◆ **DESCRIPTION OF THE TASK**
Records appear below. Give all of them again, exactly.

Collected data:
·····

(* ===== verification/LosslessWords.v ===== *)
(** * The lossless channel computes on machine words

    Every operation of the lossless channel keeps the words of its handle
    words, and stores only words. *)

From S2P Require Import Prelude.
From S2P Require Import Rust.
From S2P Require Import Ring.
From S2P Require Import Errors.
From S2P Require Import Channel.
From S2P Require Import Join.
From S2P Require Import Concurrency.
From S2P Require Import Words.
From S2P Require Import LosslessProducer.
From S2P Require Import LosslessConsumer.
From S2P Require Import LosslessQueue.
From S2P Require Import LosslessReservation.
From S2P Require Import LosslessInterface.

Section Lossless.
Context {T : Type} {prof : Profile} (N : Z) (HN : is_usize N).

Definition producer_words (p : Producer) : Prop :=
  is_usize (p_tail p) ∧ is_usize (p_written p) ∧ is_usize (p_last_consumer_heartbeat p).

Definition reservation_words (r : Reservation) : Prop :=
  producer_words (r_producer r) ∧ is_usize (r_start_tail r) ∧ is_usize (r_count r) ∧
  is_usize (r_written r).

Definition consumer_words (c : Consumer) : Prop :=
  is_usize (c_head c) ∧ is_usize (c_items_since_last_sync c) ∧
  is_usize (c_last_producer_heartbeat c).

Definition handle_words (h : lossless_handle) : Prop :=
  match h with
  | HProducer p => producer_words p
  | HReservation r => reservation_words r
  | HConsumer c => consumer_words c
  | HElement e => consumer_words (e_consumer e)
  | HNoProducer | HNoConsumer => True
  end.

Implicit Types (p : Producer) (c : Consumer) (r : Reservation).

#[local] Ltac word_facts :=
  unfold handle_words, reservation_words, producer_words, consumer_words in *;
  cbn in *; destruct_and?; split_and?; eauto with words.

Lemma MAGIC_word : is_usize MAGIC.
Proof. split; vm_compute; [discriminate|reflexivity]. Qed.
#[local] Hint Resolve MAGIC_word : words.

Lemma push_words p (v : T) :
  producer_words p → words (fun pr => producer_words pr.1) (push N p v).
Proof. intros. unfold push, assign_cell. follow_words; word_facts. Qed.

Lemma sync_words p : producer_words p → words (T := T) producer_words (sync p).
Proof. intros. unfold sync. cbn zeta. follow_words; word_facts. Qed.

Lemma consumer_heartbeat_words p :
  producer_words p → words (T := T) (fun pr => producer_words pr.1) (consumer_heartbeat p).
Proof. intros. unfold consumer_heartbeat. follow_words; word_facts. Qed.

Lemma reserve_words p count :
  producer_words p → 0 ≤ count →
  words (T := T) (fun o => match o with Ok r => reservation_words r | Err _ => True end)
    (reserve N p count).
Proof.
  intros Hp Hc. unfold reserve. follow_words; try done. word_facts.
  unfold is_usize in *. rewrite Z.ltb_ge in *. lia.
Qed.

Lemma write_next_words r (v : T) :
  reservation_words r → words reservation_words (write_next N r v).
Proof. intros. unfold write_next, assign_cell. follow_words; word_facts. Qed.

Lemma write_all_words r (vs : list T) :
  reservation_words r → words reservation_words (write_all N r vs).
Proof.
  intros Hr. unfold write_all. apply words_lift; intros rem _. case_match; [done|].
  case_bool_decide; [done|]. apply words_lift; intros position _.
  apply words_lift; intros end_index _.
  apply (words_bind (fun _ => True)).
  - case_match; [apply copy_words|]. apply words_lift; intros first _.
    apply words_copy, copy_words.
  - intros _ _. follow_words. word_facts.
Qed.

Lemma write_iter_loop_words fuel r (us : list T) :
  reservation_words r →
  words (fun ri => reservation_words ri.1) (write_iter_loop N list_next fuel r us).
Proof.
  revert r us. induction fuel as [|fuel IH]; intros r us Hr; [done|].
  cbn [write_iter_loop]. destruct us as [|u us]; cbn [list_next]; [done|].
  case_match; [by apply words_drop_value|].
  eapply words_bind; [by apply write_next_words|]. intros r' Hr'. by apply IH.
Qed.

Lemma write_iter_words r (us : list T) :
  reservation_words r →
  words (fun rin => reservation_words rin.1.1) (write_iter N list_next r us).
Proof.
  intros Hr. unfold write_iter. eapply words_bind; [by apply write_iter_loop_words|].
  intros [r' us'] Hr'. by follow_words.
Qed.

Lemma commit_words r : reservation_words r → words (T := T) producer_words (commit N r).
Proof.
  intros Hr. unfold commit. follow_words; try apply sync_words; word_facts.
Qed.

Lemma advance_words c : consumer_words c → words (T := T) consumer_words (advance N c).
Proof. intros. unfold advance, maybe_sync. follow_words; word_facts. Qed.

Lemma pop_words c :
  consumer_words c → words (T := T) (fun co => consumer_words co.1) (pop N c).
Proof.
  intros Hc. unfold pop. follow_words; [done|].
  eapply words_bind; [by apply advance_words|]. by intros c' Hc'.
Qed.

Lemma pop_zerocopy_words c :
  consumer_words c →
  words (T := T) (fun o => match o with inl c => consumer_words c
                                      | inr e => consumer_words (e_consumer e) end)
    (pop_zerocopy N c).
Proof. intros Hc. unfold pop_zerocopy. by follow_words. Qed.

Lemma producer_heartbeat_words c :
  consumer_words c → words (T := T) (fun cb => consumer_words cb.1) (producer_heartbeat c).
Proof. intros. unfold producer_heartbeat. follow_words; word_facts. Qed.

Lemma join_or_create_mapped_words buffer :
  words (T := T) (fun o => match o with Ok p => producer_words p | Err _ => True end)
    (join_or_create_mapped N buffer).
Proof. unfold join_or_create_mapped. follow_words; word_facts. Qed.

Lemma consumer_join_words buffer :
  words (T := T) (fun o => match o with Ok c => consumer_words c | Err _ => True end)
    (join ShmemMode N buffer).
Proof.
  unfold join. apply (words_bind (fun _ => True)).
  - unfold check_join, assert. by repeat case_match.
  - intros _ _. cbn [BACKED_BY_ARCC]. follow_words; word_facts.
Qed.
(** Every call the threads can make. *)
Lemma lossless_exec_words shared h (cl : lossless_call T) m :
  handle_words h → lossless_exec N shared h cl = Some m →
  words (fun hr => handle_words hr.1) m.
Proof.
  intros Hh Hm.
  destruct h as [p|r|c|e| |], cl; cbn [lossless_exec] in Hm; try done;
    try match type of Hm with (if ?b then _ else _) = _ => destruct b eqn:Hb; [|done] end;
    apply (inj Some) in Hm as <-; cbn [handle_words] in Hh.
  - eapply words_bind; [by apply push_words|]. by intros [p' r].
  - eapply words_bind; [by apply sync_words|]. by intros p'.
  - unfold LosslessProducer.beat. follow_words; word_facts.
  - eapply words_bind; [by apply consumer_heartbeat_words|]. by intros [p' b].
  - apply andb_true_iff in Hb as [Hc%Z.leb_le _].
    eapply words_bind; [by apply reserve_words|]. by intros [r|e].
  - eapply words_bind; [by apply write_next_words|]. by intros r'.
  - eapply words_bind; [by apply write_all_words|]. by intros r'.
  - eapply words_bind; [by apply write_iter_words|]. by intros [[r' us] n].
  - eapply words_bind; [by apply commit_words|]. by intros p'.
  - apply Hh.
  - eapply words_bind; [by apply pop_words|]. by intros [c' o].
  - eapply words_bind; [by apply pop_zerocopy_words|]. by intros [c'|e].
  - unfold LosslessConsumer.beat. follow_words; word_facts.
  - eapply words_bind; [by apply producer_heartbeat_words|]. by intros [c' b].
  - unfold deref. follow_words. exact Hh.
  - eapply words_bind; [by apply advance_words|]. by intros c'.
  - eapply words_bind; [apply join_or_create_mapped_words|]. by intros [p|e].
  - eapply words_bind; [apply consumer_join_words|]. by intros [c|e].
Qed.

Lemma lossless_down_words shared i d :
  lossless_down shared i = Some d → handle_words d.
Proof.
  unfold lossless_down. destruct shared; [|done]. by destruct i; intros [= <-].
Qed.
End Lossless.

·····

◆ **FINAL ANSWER**
(* ===== verification/LosslessWords.v ===== *)
(** * The lossless channel computes on machine words

    Every operation of the lossless channel keeps the words of its handle
    words, and stores only words. *)

From S2P Require Import Prelude.
From S2P Require Import Rust.
From S2P Require Import Ring.
From S2P Require Import Errors.
From S2P Require Import Channel.
From S2P Require Import Join.
From S2P Require Import Concurrency.
From S2P Require Import Words.
From S2P Require Import LosslessProducer.
From S2P Require Import LosslessConsumer.
From S2P Require Import LosslessQueue.
From S2P Require Import LosslessReservation.
From S2P Require Import LosslessInterface.

Section Lossless.
Context {T : Type} {prof : Profile} (N : Z) (HN : is_usize N).

Definition producer_words (p : Producer) : Prop :=
  is_usize (p_tail p) ∧ is_usize (p_written p) ∧ is_usize (p_last_consumer_heartbeat p).

Definition reservation_words (r : Reservation) : Prop :=
  producer_words (r_producer r) ∧ is_usize (r_start_tail r) ∧ is_usize (r_count r) ∧
  is_usize (r_written r).

Definition consumer_words (c : Consumer) : Prop :=
  is_usize (c_head c) ∧ is_usize (c_items_since_last_sync c) ∧
  is_usize (c_last_producer_heartbeat c).

Definition handle_words (h : lossless_handle) : Prop :=
  match h with
  | HProducer p => producer_words p
  | HReservation r => reservation_words r
  | HConsumer c => consumer_words c
  | HElement e => consumer_words (e_consumer e)
  | HNoProducer | HNoConsumer => True
  end.

Implicit Types (p : Producer) (c : Consumer) (r : Reservation).

#[local] Ltac word_facts :=
  unfold handle_words, reservation_words, producer_words, consumer_words in *;
  cbn in *; destruct_and?; split_and?; eauto with words.

Lemma MAGIC_word : is_usize MAGIC.
Proof. split; vm_compute; [discriminate|reflexivity]. Qed.
#[local] Hint Resolve MAGIC_word : words.

Lemma push_words p (v : T) :
  producer_words p → words (fun pr => producer_words pr.1) (push N p v).
Proof. intros. unfold push, assign_cell. follow_words; word_facts. Qed.

Lemma sync_words p : producer_words p → words (T := T) producer_words (sync p).
Proof. intros. unfold sync. cbn zeta. follow_words; word_facts. Qed.

Lemma consumer_heartbeat_words p :
  producer_words p → words (T := T) (fun pr => producer_words pr.1) (consumer_heartbeat p).
Proof. intros. unfold consumer_heartbeat. follow_words; word_facts. Qed.

Lemma reserve_words p count :
  producer_words p → 0 ≤ count →
  words (T := T) (fun o => match o with Ok r => reservation_words r | Err _ => True end)
    (reserve N p count).
Proof.
  intros Hp Hc. unfold reserve. follow_words; try done. word_facts.
  unfold is_usize in *. rewrite Z.ltb_ge in *. lia.
Qed.

Lemma write_next_words r (v : T) :
  reservation_words r → words reservation_words (write_next N r v).
Proof. intros. unfold write_next, assign_cell. follow_words; word_facts. Qed.

Lemma write_all_words r (vs : list T) :
  reservation_words r → words reservation_words (write_all N r vs).
Proof.
  intros Hr. unfold write_all. apply words_lift; intros rem _. case_match; [done|].
  case_bool_decide; [done|]. apply words_lift; intros position _.
  apply words_lift; intros end_index _.
  apply (words_bind (fun _ => True)).
  - case_match; [apply copy_words|]. apply words_lift; intros first _.
    apply words_copy, copy_words.
  - intros _ _. follow_words. word_facts.
Qed.

Lemma write_iter_loop_words fuel r (us : list T) :
  reservation_words r →
  words (fun ri => reservation_words ri.1) (write_iter_loop N list_next fuel r us).
Proof.
  revert r us. induction fuel as [|fuel IH]; intros r us Hr; [done|].
  cbn [write_iter_loop]. destruct us as [|u us]; cbn [list_next]; [done|].
  case_match; [by apply words_drop_value|].
  eapply words_bind; [by apply write_next_words|]. intros r' Hr'. by apply IH.
Qed.

Lemma write_iter_words r (us : list T) :
  reservation_words r →
  words (fun rin => reservation_words rin.1.1) (write_iter N list_next r us).
Proof.
  intros Hr. unfold write_iter. eapply words_bind; [by apply write_iter_loop_words|].
  intros [r' us'] Hr'. by follow_words.
Qed.

Lemma commit_words r : reservation_words r → words (T := T) producer_words (commit N r).
Proof.
  intros Hr. unfold commit. follow_words; try apply sync_words; word_facts.
Qed.

Lemma advance_words c : consumer_words c → words (T := T) consumer_words (advance N c).
Proof. intros. unfold advance, maybe_sync. follow_words; word_facts. Qed.

Lemma pop_words c :
  consumer_words c → words (T := T) (fun co => consumer_words co.1) (pop N c).
Proof.
  intros Hc. unfold pop. follow_words; [done|].
  eapply words_bind; [by apply advance_words|]. by intros c' Hc'.
Qed.

Lemma pop_zerocopy_words c :
  consumer_words c →
  words (T := T) (fun o => match o with inl c => consumer_words c
                                      | inr e => consumer_words (e_consumer e) end)
    (pop_zerocopy N c).
Proof. intros Hc. unfold pop_zerocopy. by follow_words. Qed.

Lemma producer_heartbeat_words c :
  consumer_words c → words (T := T) (fun cb => consumer_words cb.1) (producer_heartbeat c).
Proof. intros. unfold producer_heartbeat. follow_words; word_facts. Qed.

Lemma join_or_create_mapped_words buffer :
  words (T := T) (fun o => match o with Ok p => producer_words p | Err _ => True end)
    (join_or_create_mapped N buffer).
Proof. unfold join_or_create_mapped. follow_words; word_facts. Qed.

Lemma consumer_join_words buffer :
  words (T := T) (fun o => match o with Ok c => consumer_words c | Err _ => True end)
    (join ShmemMode N buffer).
Proof.
  unfold join. apply (words_bind (fun _ => True)).
  - unfold check_join, assert. by repeat case_match.
  - intros _ _. cbn [BACKED_BY_ARCC]. follow_words; word_facts.
Qed.
(** Every call the threads can make. *)
Lemma lossless_exec_words shared h (cl : lossless_call T) m :
  handle_words h → lossless_exec N shared h cl = Some m →
  words (fun hr => handle_words hr.1) m.
Proof.
  intros Hh Hm.
  destruct h as [p|r|c|e| |], cl; cbn [lossless_exec] in Hm; try done;
    try match type of Hm with (if ?b then _ else _) = _ => destruct b eqn:Hb; [|done] end;
    apply (inj Some) in Hm as <-; cbn [handle_words] in Hh.
  - eapply words_bind; [by apply push_words|]. by intros [p' r].
  - eapply words_bind; [by apply sync_words|]. by intros p'.
  - unfold LosslessProducer.beat. follow_words; word_facts.
  - eapply words_bind; [by apply consumer_heartbeat_words|]. by intros [p' b].
  - apply andb_true_iff in Hb as [Hc%Z.leb_le _].
    eapply words_bind; [by apply reserve_words|]. by intros [r|e].
  - eapply words_bind; [by apply write_next_words|]. by intros r'.
  - eapply words_bind; [by apply write_all_words|]. by intros r'.
  - eapply words_bind; [by apply write_iter_words|]. by intros [[r' us] n].
  - eapply words_bind; [by apply commit_words|]. by intros p'.
  - apply Hh.
  - eapply words_bind; [by apply pop_words|]. by intros [c' o].
  - eapply words_bind; [by apply pop_zerocopy_words|]. by intros [c'|e].
  - unfold LosslessConsumer.beat. follow_words; word_facts.
  - eapply words_bind; [by apply producer_heartbeat_words|]. by intros [c' b].
  - unfold deref. follow_words. exact Hh.
  - eapply words_bind; [by apply advance_words|]. by intros c'.
  - eapply words_bind; [apply join_or_create_mapped_words|]. by intros [p|e].
  - eapply words_bind; [apply consumer_join_words|]. by intros [c|e].
Qed.

Lemma lossless_down_words shared i d :
  lossless_down shared i = Some d → handle_words d.
Proof.
  unfold lossless_down. destruct shared; [|done]. by destruct i; intros [= <-].
Qed.
End Lossless.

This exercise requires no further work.